- Laverock Location of Laverock in Pennsylvania Laverock Laverock (the United States)
- Coordinates: 40°5′42″N 75°10′52″W﻿ / ﻿40.09500°N 75.18111°W
- Country: United States
- State: Pennsylvania
- County: Montgomery
- Township: Cheltenham
- Commissioner: Art Haywood
- Elevation: 344 ft (105 m)
- Time zone: UTC-5 (Eastern Standard Time)
- • Summer (DST): UTC-4 (Eastern Daylight Time)
- ZIP Code: 19038
- Area codes: 215, 267 and 445

= Laverock, Pennsylvania =

Unincorporated community in Pennsylvania, US

Laverock is a small unincorporated community that is located in Montgomery County, Pennsylvania, United States. Part of it is situated in Cheltenham Township and part is located in Springfield Township.

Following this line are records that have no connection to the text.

(** * pytype/rewrite: the frame of the abstract virtual machine

    A shallow embedding of [pytype/rewrite/frame.py],
    [pytype/rewrite/abstract/utils.py] and [pytype/rewrite/analyze.py],
    with the properties of scope resolution, fold-back of nonlocals,
    call simulation and atomic reads stated over it.

    Python objects are modelled as follows.
    - A [dict] is an insertion-ordered association list with unique keys
      (iteration order is observable in [_merge_nonlocals_into]).
    - A [set] of names is a [gset string]; its iteration order is the one
      of [elements].
    - Two abstract values are the same object when they have the same
      structure; [==] on values is [value_eqb], which compares Unions as
      sets.
    - Exceptions are the [Raise] results of the [Result] monad.
    - Calls of [set_attribute] on abstract values are recorded, in order,
      as [AttrWrite] events.
    - A frame holds its creating frame ([f_back]) by value; every operation
      that mutates the creating frame returns the mutated copy. *)

From Stdlib Require Import ZArith Ascii.
From stdpp Require Import base decidable option list strings gmap.

Local Open Scope string_scope.

(** ** Exceptions and the result monad *)

Inductive Exc : Type :=
| KeyError (key : string)
| ValueError (msg : string)
| NotImplementedError (msg : string)
| AssertionError
| AttributeError
| TypeError
| IndexError.

Inductive Result (A : Type) : Type :=
| Ok (a : A)
| Raise (e : Exc).
Arguments Ok {A} a.
Arguments Raise {A} e.

Definition rbind {A B : Type} (m : Result A) (k : A -> Result B) : Result B :=
  match m with
  | Ok a => k a
  | Raise e => Raise e
  end.

Notation "'do' x <- m ; k" := (rbind m (fun x => k))
  (at level 10, x name, m at level 100, k at level 200).
Notation "'do' ' p <- m ; k" := (rbind m (fun x => match x with p => k end))
  (at level 10, p pattern, m at level 100, k at level 200).

Definition assert (b : bool) : Result unit :=
  if b then Ok tt else Raise AssertionError.

(** ** Insertion-ordered dictionaries *)

Module Dict.
Section dict.
Context {V : Type}.

Definition t := list (string * V).

Fixpoint get (d : t) (k : string) : option V :=
  match d with
  | [] => None
  | (k', v) :: d' => if String.eqb k' k then Some v else get d' k
  end.

(** [d[k] = v]: an existing key keeps its position, a new key goes last. *)
Fixpoint set (d : t) (k : string) (v : V) : t :=
  match d with
  | [] => [(k, v)]
  | (k', v') :: d' =>
      if String.eqb k' k then (k', v) :: d' else (k', v') :: set d' k v
  end.

Definition mem (d : t) (k : string) : bool :=
  match get d k with Some _ => true | None => false end.

Definition keys (d : t) : list string := map fst d.

(** [d[k]], raising [KeyError]. *)
Definition getitem (d : t) (k : string) : Result V :=
  match get d k with
  | Some v => Ok v
  | None => Raise (KeyError k)
  end.

(** [d1 == d2] on mappings: the same keys with equal values, in any
    order. *)
Definition eqb (veqb : V -> V -> bool) (d1 d2 : t) : bool :=
  let sub (a b : t) :=
    forallb (fun k => match get a k, get b k with
                      | Some x, Some y => veqb x y
                      | _, _ => false
                      end) (keys a) in
  sub d1 d2 && sub d2 d1.
End dict.
Arguments t V : clear implicits.
End Dict.

(** ** Abstract values, variables and bindings *)

(** [blocks.OrderedCode]: only what the frame reads off a code object. *)
Record OrderedCode : Type := mkCode {
  code_id : nat;
  qualname : string;
  python_version : nat * nat }.

(** [conditions.Condition]: an opaque token; [Binding(v)] carries [TRUE]. *)
Inductive Condition : Type :=
| TRUE
| Cond (id : nat).

#[local] Set Warnings "-register-all".

(** The values of [pytype.rewrite.abstract], with the constants they wrap,
    and [variables.Variable] / [variables.Binding] ([Variable] is a
    reserved word here: the type takes the name of the source's alias
    [_AbstractVariable]). *)
Inductive BaseValue : Type :=
| ANY
| Singleton (name : string)
| PythonConstant (constant : PyObj)
| Union (options : list BaseValue)
| SimpleFunction (name : string)
| InterpreterFunction (name : string) (code : OrderedCode)
    (enclosing_scope : list string) (parent_frame : string)
| BoundFunction (callself : BaseValue) (underlying : BaseValue)
| InterpreterClass (name : string) (members : list (string * BaseValue))
    (functions : list BaseValue) (classes : list BaseValue)
| BaseClass (name : string)
| BaseInstance (cls : BaseValue)
with PyObj : Type :=
| PyNone
| PyBool (b : bool)
| PyInt (z : Z)
| PyStr (s : string)
| PyCode (c : OrderedCode)
| PyTuple (elts : list AbstractVariable)
with AbstractVariable : Type :=
| mkVariable (bindings : list Binding) (name : option string)
with Binding : Type :=
| mkBinding (value : BaseValue) (condition : Condition).
(** * swupdd: the request lifecycle manager of the swupd control daemon

    A shallow embedding of [src/swupdd-main.c].  Every C function that the
    development reasons about is transcribed as a Rocq function of the same
    name.  What the C code obtains from the operating system or from sd-bus
    (the result of [pipe2], of [fork], of an emission, ...) is an explicit
    argument of the function that asks for it; the calls the code makes to
    the outside world and its writes to the daemon state are returned as a
    list of [action]s, in program order.

    Conventions.
    - C [int] results are [Z]; a negative value is [-errno], as in sd-bus.
    - Logging ([ERR], [DEBUG], from the absent [log.h]) has no effect on the
      daemon state or on the bus and is left out.
    - [strdup], [asprintf] and [malloc] are taken to succeed. *)

From Stdlib Require Import ZArith String List Lia Bool.
From stdpp Require Import base option gmap strings list fin_maps.

Local Open Scope string_scope.
Local Open Scope list_scope.
Local Open Scope Z_scope.

(** ** Constants of the system headers (Linux values) *)

Definition EINTR : Z := 4.
Definition ENXIO : Z := 6.
Definition EBADF : Z := 9.
Definition ECHILD : Z := 10.
Definition EAGAIN : Z := 11.
Definition ENOMEM : Z := 12.
Definition EBUSY : Z := 16.
Definition EOPNOTSUPP : Z := 95.

Definition SIGINT : Z := 2.
Definition SIGKILL : Z := 9.

Definition CLD_EXITED : Z := 1.
Definition CLD_KILLED : Z := 2.
Definition CLD_DUMPED : Z := 3.

Definition STDOUT_FILENO : Z := 1.
Definition STDERR_FILENO : Z := 2.

Definition EXIT_SUCCESS : Z := 0.
Definition EXIT_FAILURE : Z := 1.

Definition SD_EVENT_INITIAL : Z := 0.
Definition SD_EVENT_FINISHED : Z := 5.

Definition INT_MIN : Z := - 2 ^ 31.
Definition INT_MAX : Z := 2 ^ 31 - 1.
Definition UINT64_MAX : Z := 2 ^ 64 - 1.

(** ** Constants and tables of the program *)

Definition SWUPD_CLIENT : string := "swupd".
Definition TIMEOUT_EXIT_SEC : Z := 30.

Inductive method_t : Set :=
| METHOD_NOTSET
| METHOD_CHECK_UPDATE
| METHOD_UPDATE
| METHOD_VERIFY
| METHOD_BUNDLE_ADD
| METHOD_BUNDLE_REMOVE.

#[global] Instance method_t_eq_dec : EqDecision method_t.
Proof. solve_decision. Defined.

(** The numeric value of the enumerator; C tests [!context->method] and
    [assert(child_method)] on it. *)
Definition method_value (m : method_t) : Z :=
  match m with
  | METHOD_NOTSET => 0
  | METHOD_CHECK_UPDATE => 1
  | METHOD_UPDATE => 2
  | METHOD_VERIFY => 3
  | METHOD_BUNDLE_ADD => 4
  | METHOD_BUNDLE_REMOVE => 5
  end.

(** [NULL] entries of the two tables are [None]. *)
Definition _method_str_map (m : method_t) : option string :=
  match m with
  | METHOD_NOTSET => None
  | METHOD_CHECK_UPDATE => Some "checkUpdate"
  | METHOD_UPDATE => Some "update"
  | METHOD_VERIFY => Some "verify"
  | METHOD_BUNDLE_ADD => Some "bundleAdd"
  | METHOD_BUNDLE_REMOVE => Some "bundleRemove"
  end.

Definition _method_opt_map (m : method_t) : option string :=
  match m with
  | METHOD_NOTSET => None
  | METHOD_CHECK_UPDATE => Some "check-update"
  | METHOD_UPDATE => Some "update"
  | METHOD_VERIFY => Some "verify"
  | METHOD_BUNDLE_ADD => Some "bundle-add"
  | METHOD_BUNDLE_REMOVE => Some "bundle-remove"
  end.

Record daemon_state_t : Set := mk_daemon_state {
  bus : Z;            (* sd_bus *bus, an opaque handle *)
  child : Z;          (* pid_t child *)
  method : method_t
}.

#[global] Instance daemon_state_eq_dec : EqDecision daemon_state_t.
Proof. solve_decision. Defined.

(** ** The argument list *)

(** Modelled from the spec: [list_append_data] of the absent [list.h].  The
    handlers keep the returned pointer as the list and hand [list_head] of it
    to [list_to_strv]; the spec has every token appended after the ones
    already there, in the order received.  The list is the sequence of its
    data from head to tail and the new datum goes last. *)
Definition list_append_data (l : list string) (data : string) : list string :=
  l ++ [data].

(** [list_to_strv (list_head args)]: the data of the list, head first. *)
Definition list_to_strv (strlist : list string) : list string := strlist.

(** [strdup] of a table entry; the handlers only index the table with the
    five set methods, where the entry is not [NULL]. *)
Definition strdup_entry (e : option string) : string := default EmptyString e.

(** [arr] is [None] for a [NULL] array pointer. *)
Fixpoint is_in_array_loop (key : string) (temp : list string) : Z :=
  match temp with
  | [] => 0
  | t :: temp' => if String.eqb key t then 1 else is_in_array_loop key temp'
  end.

Laverock shares its Zip Code with Glenside, Pennsylvania and is a closed-in suburb of Philadelphia.

==History==
Mansions erected on large pieces of ground were built in the area during the late-19th and early-20th centuries. Few were built after the 1929 onset of the Great Depression, and the area remained largely undeveloped until after World War II.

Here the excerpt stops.